# Extracted information
/---

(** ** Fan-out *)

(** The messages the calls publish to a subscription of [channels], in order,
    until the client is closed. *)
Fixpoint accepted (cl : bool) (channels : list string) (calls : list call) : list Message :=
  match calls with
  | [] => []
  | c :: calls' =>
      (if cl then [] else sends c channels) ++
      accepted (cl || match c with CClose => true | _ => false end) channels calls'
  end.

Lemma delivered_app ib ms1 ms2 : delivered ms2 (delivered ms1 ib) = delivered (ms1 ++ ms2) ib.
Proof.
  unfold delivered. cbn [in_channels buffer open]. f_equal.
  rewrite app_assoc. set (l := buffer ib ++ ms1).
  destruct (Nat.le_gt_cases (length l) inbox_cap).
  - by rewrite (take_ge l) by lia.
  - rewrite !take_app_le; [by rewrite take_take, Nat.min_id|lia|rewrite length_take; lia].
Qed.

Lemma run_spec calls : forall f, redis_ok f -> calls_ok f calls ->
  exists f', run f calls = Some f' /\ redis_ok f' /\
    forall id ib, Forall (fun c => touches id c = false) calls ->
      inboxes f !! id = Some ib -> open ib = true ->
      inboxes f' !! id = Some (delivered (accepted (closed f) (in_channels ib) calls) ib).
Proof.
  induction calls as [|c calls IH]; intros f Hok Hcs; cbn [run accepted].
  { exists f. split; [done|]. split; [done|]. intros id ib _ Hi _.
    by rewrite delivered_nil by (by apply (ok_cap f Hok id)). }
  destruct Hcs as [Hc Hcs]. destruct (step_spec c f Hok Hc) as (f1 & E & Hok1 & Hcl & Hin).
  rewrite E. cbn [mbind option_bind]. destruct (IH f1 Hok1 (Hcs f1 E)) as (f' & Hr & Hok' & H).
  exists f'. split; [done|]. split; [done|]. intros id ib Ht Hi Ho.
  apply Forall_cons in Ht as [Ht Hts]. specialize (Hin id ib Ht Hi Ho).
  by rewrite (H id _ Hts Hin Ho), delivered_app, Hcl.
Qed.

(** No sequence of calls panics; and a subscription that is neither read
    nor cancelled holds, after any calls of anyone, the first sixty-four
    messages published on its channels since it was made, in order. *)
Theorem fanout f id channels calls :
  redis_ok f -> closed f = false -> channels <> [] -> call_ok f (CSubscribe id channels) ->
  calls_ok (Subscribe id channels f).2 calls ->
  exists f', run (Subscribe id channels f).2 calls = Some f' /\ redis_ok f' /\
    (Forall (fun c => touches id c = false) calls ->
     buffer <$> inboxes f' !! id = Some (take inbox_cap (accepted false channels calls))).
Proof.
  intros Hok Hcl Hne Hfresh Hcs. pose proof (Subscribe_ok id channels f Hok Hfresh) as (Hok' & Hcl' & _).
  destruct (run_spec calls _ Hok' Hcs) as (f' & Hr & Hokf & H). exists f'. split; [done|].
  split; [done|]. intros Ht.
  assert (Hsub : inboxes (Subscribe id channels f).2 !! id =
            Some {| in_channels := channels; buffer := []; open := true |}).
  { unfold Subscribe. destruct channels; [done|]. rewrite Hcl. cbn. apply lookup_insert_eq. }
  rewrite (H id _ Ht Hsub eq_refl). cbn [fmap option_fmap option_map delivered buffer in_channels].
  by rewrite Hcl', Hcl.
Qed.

\---

# Exercise goal
Please write out exactly the lines from the start of the data through the line that contains "(if cl then", both ends included, and nothing else.

# Response
(** ** Fan-out *)

(** The messages the calls publish to a subscription of [channels], in order,
    until the client is closed. *)
Fixpoint accepted (cl : bool) (channels : list string) (calls : list call) : list Message :=
  match calls with
  | [] => []
  | c :: calls' =>
      (if cl then [] else sends c channels) ++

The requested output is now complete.